Germania, Polonia, Inghilterra, Svizzera, Italia. Si prospetta come un tributo europeo ed ecumenico quello che si sta organizzando in Europa per celebrare il centenario della nascita, il 4 febbraio, del teologo e pastore luterano Dietrich Bonhoeffer (4 febbraio 1906 – 9 aprile 1945), condannato a morte per la sua opposizione al regime nazista. A fare il punto delle manifestazioni è l’agenzia di stampa evangelica “Nev”. “Un santo nel senso protestante”, cioè “un modello nella fede per gli altri”. Così lo ha definito il vescovo Wolfgang Huber, presidente della Chiesa evangelica tedesca (Ekd), che ha aggiunto: “In questo senso non è un santo che è fuggito dal mondo, ma uno con i piedi per terra”. Il 4 febbraio avrà luogo una commemorazione organizzata dal Consiglio ecumenico polacco nella città natale di Bonhoeffer (allora la città tedesca di Breslau, oggi Wroclaw in Polonia), cui parteciperanno tra gli altri il vescovo Huber, l’arcivescovo di Canterbury Rowan Williams e il vescovo luterano polacco Ryszard Bogusz.
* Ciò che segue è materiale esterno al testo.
(* ===== verification/Transport.v ===== *)
(** * The development transport ([transport/src/lib.rs])

    Frames, the constructed refusal, and one exchange over a sequenced-packet socket.
    Sockets, the file system and the clock are the interface [Sockets] on an explicit
    world. *)

From S2P Require Import Prelude Cbor Sha256 Paths Schema Numbers Native Boundary SourceRows Supervisor World.

Definition MAX_FRAME_BYTES : Z := 65536.
Definition MAX_PEER_EXECUTABLE_BYTES : Z := 32 * 1024 * 1024.

(** The code's errors are texts; those of the system carry its message. *)
Inductive TransportError : Set :=
| Refusal (message : string)
| System (context : string).
Abbreviation transport A := (result (failure TransportError) A).
(** [map_err(|error| error.to_string())] *)
Definition lift {A : Type} (m : P2 A) : transport A :=
  match m with
  | Ok a => Ok a
  | Err (Error e) => Err (Error (Refusal e))
  | Err Panic => Err Panic
  | Err OutOfFuel => Err OutOfFuel
  end.

(** ** Frames *)

(** [input] is what the stream yields until its end; [None] is a read error. *)
Definition read_framed (input : option (list byte)) : transport (list byte) :=
  match input with
  | None => Err (Error (System "read frame"))
  | Some content =>
      let framed := take (Z.to_nat (MAX_FRAME_BYTES + 5)) content in
      throw_if len framed <? 4 with Error (Refusal "frame header is truncated") ;;
      let length := be_value (take 4 framed) in
      throw_if (length =? 0) || (MAX_FRAME_BYTES <? length) || negb (len framed =? length + 4)
        with Error (Refusal "frame length is invalid") ;;
      Ok (drop 4 framed)
  end.
Definition write_framed {O : Type} `{Write O} (output : O) (bytes : list byte) : transport O :=
  throw_if bool_decide (bytes = []) || (MAX_FRAME_BYTES <? len bytes) with Error (Refusal "frame length is invalid") ;;
  let? output := ok_or (write_all output (be_bytes 4 (len bytes mod 2 ^ 32))) (Error (System "write frame")) in
  let? output := ok_or (write_all output bytes) (Error (System "write frame")) in
  ok_or (flush output) (Error (System "flush frame")).

(** ** The refusal *)

(** What the helper looks up: milliseconds since the epoch, its own executable and
    the boot id of the kernel, each [None] when the system fails. *)
Record Host : Type := mkHost { now_ms : option Z; executable : option (list byte); boot_id : option string }.

Definition required (value : Value) (key : string) : transport Value :=
  ok_or (field value key) (Error (Refusal ("request field missing: " +:+ key))).
Definition FAILURE_CODE : string := "evidence.unavailable.transport_only".
Definition BUILD_ID : string := "development.transport.v1".
Definition refusal_for (host : Host) (request_bytes : list byte) : transport (list byte) :=
  let? request := map_err (fun e => Error (Refusal e)) (decode_canonical request_bytes WIRE) in
  let? schema := lift (validate_for request Development) in
  throw_if negb (bool_decide (schema = Request)) || negb (bool_decide (text_of request "kind" = Some "cancel"%string))
    with Error (Refusal "development transport accepts only cancel requests") ;;
  let? now := ok_or (now_ms host) (Error (Refusal "system clock precedes Unix epoch")) in
  let? deadline := required request "deadlineMs" in
  let? deadline := ok_or (as_u64 deadline) (Error (Refusal "deadline is not an integer")) in
  throw_if deadline <=? now with Error (Refusal "request deadline expired") ;;
  let? artifact := ok_or (executable host) (Error (System "read current executable")) in
  let? boot := ok_or (boot_id host) (Error (System "kernel boot id")) in
  let? request_id := required request "requestId" in
  let? request_digest := lift (native_boundary_request_digest request) in
  let? deployment_id := required request "deploymentId" in
  let? boot_of := required request "bootId" in
  let? nonce := required request "nonce" in
  let? sequence := required request "sequence" in
  let? artifact_digest := ok_or (OneShot.sha256_hex artifact) Panic in
  let response :=
    Map [("protocol", Text PROTOCOL_NAME); ("version", Unsigned PROTOCOL_VERSION); ("requestId", request_id);
         ("requestDigest", Text request_digest); ("deploymentId", deployment_id); ("bootId", boot_of); ("nonce", nonce);
         ("sequence", sequence); ("helperArtifactDigest", Text artifact_digest); ("helperBuildId", Text BUILD_ID);
         ("kernelBootId", Text (trim boot)); ("status", Text "refused"); ("roleHandles", Array []); ("measurements", Array []);
         ("failureCode", Text FAILURE_CODE); ("evidenceBundleDigest", Null)]%string in
  let? schema := lift (validate_for response Development) in
  throw_if negb (bool_decide (schema = Response)) with Error (Refusal "constructed refusal is not a response") ;;
  lift (p2_encode response WIRE).

(** ** Sockets *)

Record Metadata : Set := mkMetadata {
  is_dir : bool; is_socket : bool; is_symlink : bool; owner : Z; group : Z; mode : Z; device : Z; inode : Z
}.
Record Credentials : Set := mkCredentials { peer_pid : Z; peer_uid : Z; peer_gid : Z }.
(** What [recvmsg] delivers: the bytes, whether rights or anything else came along,
    and whether the kernel flagged a truncation. *)
Record Packet : Type := mkPacket { packet_bytes : list byte; rights : bool; other_ancillary : bool; truncated : bool }.
(** The answer of a non-blocking look at the queue. *)
Inductive peeked : Set := NothingQueued | Queued | PeekFailed.

Class Sockets (F P W : Type) := {
  parent : string -> option string;
  effective_ids : W -> (Z * Z) * W;
  symlink_metadata : string -> W -> option Metadata * W;
  bind_socket : string -> W -> option F * W;
  connect_socket : string -> W -> option F * W;
  restrict_permissions : string -> W -> option unit * W;
  listen_one : F -> W -> option unit * W;
  accept_peer : F -> W -> option F * W;
  remove_file : string -> W -> unit * W;
  peer_credentials : F -> W -> option Credentials * W;
  peer_security_label : F -> W -> option (list byte) * W;
  peer_pidfd : F -> W -> option P * W;
  close_on_exec : P -> W -> option bool * W;
  poll_exited : P -> W -> option bool * W;
  proc_is_procfs : W -> option bool * W;
  peer_executable : Z -> W -> option (list byte * Metadata) * W;
  poll_request : F -> W -> option bool * W;
  receive : F -> W -> option Packet * W;
  peek : F -> W -> peeked * W;
  send : F -> list byte -> W -> option Z * W;
  host : W -> Host * W
}.
Abbreviation net W A := (io TransportError W A).

Section sockets.
Context {F P W : Type} `{HS : Sockets F P W}.

Definition system {A : Type} (context : string) (m : W -> option A * W) : net W A := ask (System context) m.
(** [metadata.mode() & 0o077 != 0] *)
Definition grants_others (m : Metadata) : bool := negb (Z.land (mode m) 63 =? 0).
Definition check_parent (path : string) (expected_uid expected_gid : Z) : net W unit :=
  let! up := pure (ok_or (parent path) (Error (Refusal "socket path has no parent"))) in
  let! m := system "socket parent" (symlink_metadata up) in
  refuse_if negb (is_dir m) || is_symlink m with Refusal "socket parent is not a real directory" ;;
  refuse_if negb (owner m =? expected_uid) || negb (group m =? expected_gid) with Refusal "socket parent ownership mismatch" ;;
  refuse_if grants_others m with Refusal "socket parent must not grant group/other access" ;;
  io_ret tt.
Definition check_socket (path : string) (expected_uid expected_gid : Z) : net W unit :=
  let! m := system "socket metadata" (symlink_metadata path) in
  refuse_if negb (is_socket m) || is_symlink m with Refusal "transport endpoint is not a real socket" ;;
  refuse_if negb (owner m =? expected_uid) || negb (group m =? expected_gid) with Refusal "socket ownership mismatch" ;;
  refuse_if grants_others m with Refusal "socket must not grant group/other access" ;;
  io_ret tt.

Definition require_live_pidfd (pidfd : P) : net W unit :=
  let! exited := system "peer pidfd poll" (poll_exited pidfd) in
  refuse_if exited with Refusal "peer pidfd is not live" ;;
  io_ret tt.
Definition sha256_file_bounded_with_metadata (pid : Z) : net W (string * Metadata) :=
  let! (content, metadata) := system "open measured file" (peer_executable pid) in
  let bytes := take (Z.to_nat (MAX_PEER_EXECUTABLE_BYTES + 1)) content in
  refuse_if bool_decide (bytes = []) || (MAX_PEER_EXECUTABLE_BYTES <? len bytes)
    with Refusal "measured file length is invalid" ;;
  let! digest := pure (ok_or (OneShot.sha256_hex bytes) Panic) in
  io_ret (digest, metadata).
(** [mode & 0o022] *)
Definition package_mismatch (m : Metadata) (expected_device : Z) : bool :=
  negb (device m =? expected_device) || negb (owner m =? 0) || negb (group m =? 0) || negb (Z.land (mode m) 18 =? 0).
Definition verify_executable (pid : Z) (pidfd : P) (expected : string) (expected_device : option Z) : net W unit :=
  refuse_if negb (slen expected =? 64) || negb (forallb lower_hex (str_bytes expected))
    with Refusal "expected peer executable digest is malformed" ;;
  let! procfs := system "procfs identity" proc_is_procfs in
  refuse_if negb procfs with Refusal "procfs identity mismatch" ;;
  let! (digest, metadata) := sha256_file_bounded_with_metadata pid in
  refuse_if match expected_device with Some d => package_mismatch metadata d | None => false end
    with Refusal "peer executable package identity mismatch" ;;
  refuse_if negb (bool_decide (digest = expected)) with Refusal "peer executable measurement mismatch" ;;
  require_live_pidfd pidfd.
Definition verify_peer (fd : F) (expected_uid expected_gid : Z) (expected_label : list byte)
    (expected_executable_sha256 : option string) (expected_executable_device : option Z) : net W unit :=
  let! credentials := system "SO_PEERCRED" (peer_credentials fd) in
  refuse_if negb (peer_uid credentials =? expected_uid) || negb (peer_gid credentials =? expected_gid)
    with Refusal "peer credentials mismatch" ;;
  refuse_if bool_decide (expected_label = []) with Refusal "expected peer security label is empty" ;;
  let! label := system "SO_PEERSEC" (peer_security_label fd) in
  refuse_if negb (bool_decide (label = expected_label)) with Refusal "peer security label mismatch" ;;
  let! pidfd := system "SO_PEERPIDFD" (peer_pidfd fd) in
  let! cloexec := system "peer pidfd F_GETFD" (close_on_exec pidfd) in
  refuse_if negb cloexec with Refusal "peer pidfd is not CLOEXEC" ;;
  let! _ := require_live_pidfd pidfd in
  match expected_executable_sha256 with
  | None => io_ret tt
  | Some expected => verify_executable (peer_pid credentials) pidfd expected expected_executable_device
  end.

Definition receive_packet (fd : F) : net W (list byte) :=
  let! packet := system "recvmsg" (receive fd) in
  refuse_if other_ancillary packet with Refusal "unexpected ancillary message" ;;
  refuse_if rights packet with Refusal "SCM_RIGHTS is forbidden" ;;
  refuse_if truncated packet || (MAX_FRAME_BYTES <? len (packet_bytes packet)) with Refusal "transport packet was truncated" ;;
  refuse_if bool_decide (packet_bytes packet = []) with Refusal "transport packet is empty" ;;
  io_ret (packet_bytes packet).
Definition reject_queued_packet (fd : F) : net W unit :=
  let! queued := total (peek fd) in
  match queued with
  | NothingQueued => io_ret tt
  | PeekFailed => io_fail (System "peek next packet")
  | Queued => io_fail (Refusal "multiple transport packets are forbidden")
  end.
Definition send_packet (fd : F) (bytes : list byte) : net W unit :=
  refuse_if bool_decide (bytes = []) || (MAX_FRAME_BYTES <? len bytes) with Refusal "transport packet length is invalid" ;;
  let! sent := system "send" (send fd bytes) in
  refuse_if negb (sent =? len bytes) with Refusal "seqpacket send was partial" ;;
  io_ret tt.
Definition wait_for_supervisor_request (fd : F) : net W unit :=
  let! ready := system "request readiness poll" (poll_request fd) in
  refuse_if negb ready with Refusal "connected peer request timed out" ;;
  io_ret tt.

(** [SocketPathGuard]: the bound endpoint is removed on every path, unless another
    file has taken its place. *)
Definition capture_guard (path : string) : net W Metadata :=
  let! m := system "capture bound socket" (symlink_metadata path) in
  refuse_if negb (is_socket m) || is_symlink m with Refusal "bound endpoint is not a real socket" ;;
  io_ret m.
Definition drop_guard (path : string) (bound : Metadata) (w : W) : W :=
  let '(m, w) := symlink_metadata path w in
  match m with
  | Some m => if (device m =? device bound) && (inode m =? inode bound) then (remove_file path w).2 else w
  | None => w
  end.
Definition serve_peer (listener : F) (path : string) (uid gid : Z) (label : list byte) : net W unit :=
  let! _ := system "socket permissions" (restrict_permissions path) in
  let! _ := system "listen" (listen_one listener) in
  let! peer := system "accept" (accept_peer listener) in
  let! _ := verify_peer peer uid gid label None None in
  let! _ := wait_for_supervisor_request peer in
  let! request := receive_packet peer in
  let! _ := reject_queued_packet peer in
  let! host := total host in
  let! refusal := pure (refusal_for host request) in
  send_packet peer refusal.
Definition serve_one_refusal (path : string) (uid gid : Z) (label : list byte) : net W unit :=
  let! (euid, egid) := total effective_ids in
  let! _ := check_parent path euid egid in
  let! present := total (symlink_metadata path) in
  refuse_if match present with Some _ => true | None => false end with Refusal "socket path already exists" ;;
  let! listener := system "bind" (bind_socket path) in
  let! bound := capture_guard path in
  fun w => let '(result, w) := serve_peer listener path uid gid label w in (result, drop_guard path bound w).
Definition exchange_refusal (path : string) (uid gid : Z) (label : list byte) (executable_sha256 : string)
    (executable_device : option Z) (request : list byte) : net W (list byte) :=
  let! _ := check_parent path uid gid in
  let! _ := check_socket path uid gid in
  let! peer := system "connect" (connect_socket path) in
  let! _ := verify_peer peer uid gid label (Some executable_sha256) executable_device in
  let! _ := send_packet peer request in
  receive_packet peer.
End sockets.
A Berlino, si terrà un “Lied-Oratorium” in memoria del teologo con una prolusione dell’ex presidente del Parlamento federale tedesco, Rita Süssmuth. A Londra, si svolgerà una “Bonhoeffer-Messe” per coro, organi ed archi nella chiesa di St. George e un culto a Westminster Abbey con la vescova luterana di Hannover, Margot Kässman. Tra i convegni, si segnalano la giornata di studio su “Dietrich Bonhoeffer tra teologia, etica e spiritualità” (Lugano, 4 febbraio), e il convegno internazionale “Bonhoeffer: eredità cristiana e modernità”, a Torino-Vercelli (9-11 febbraio).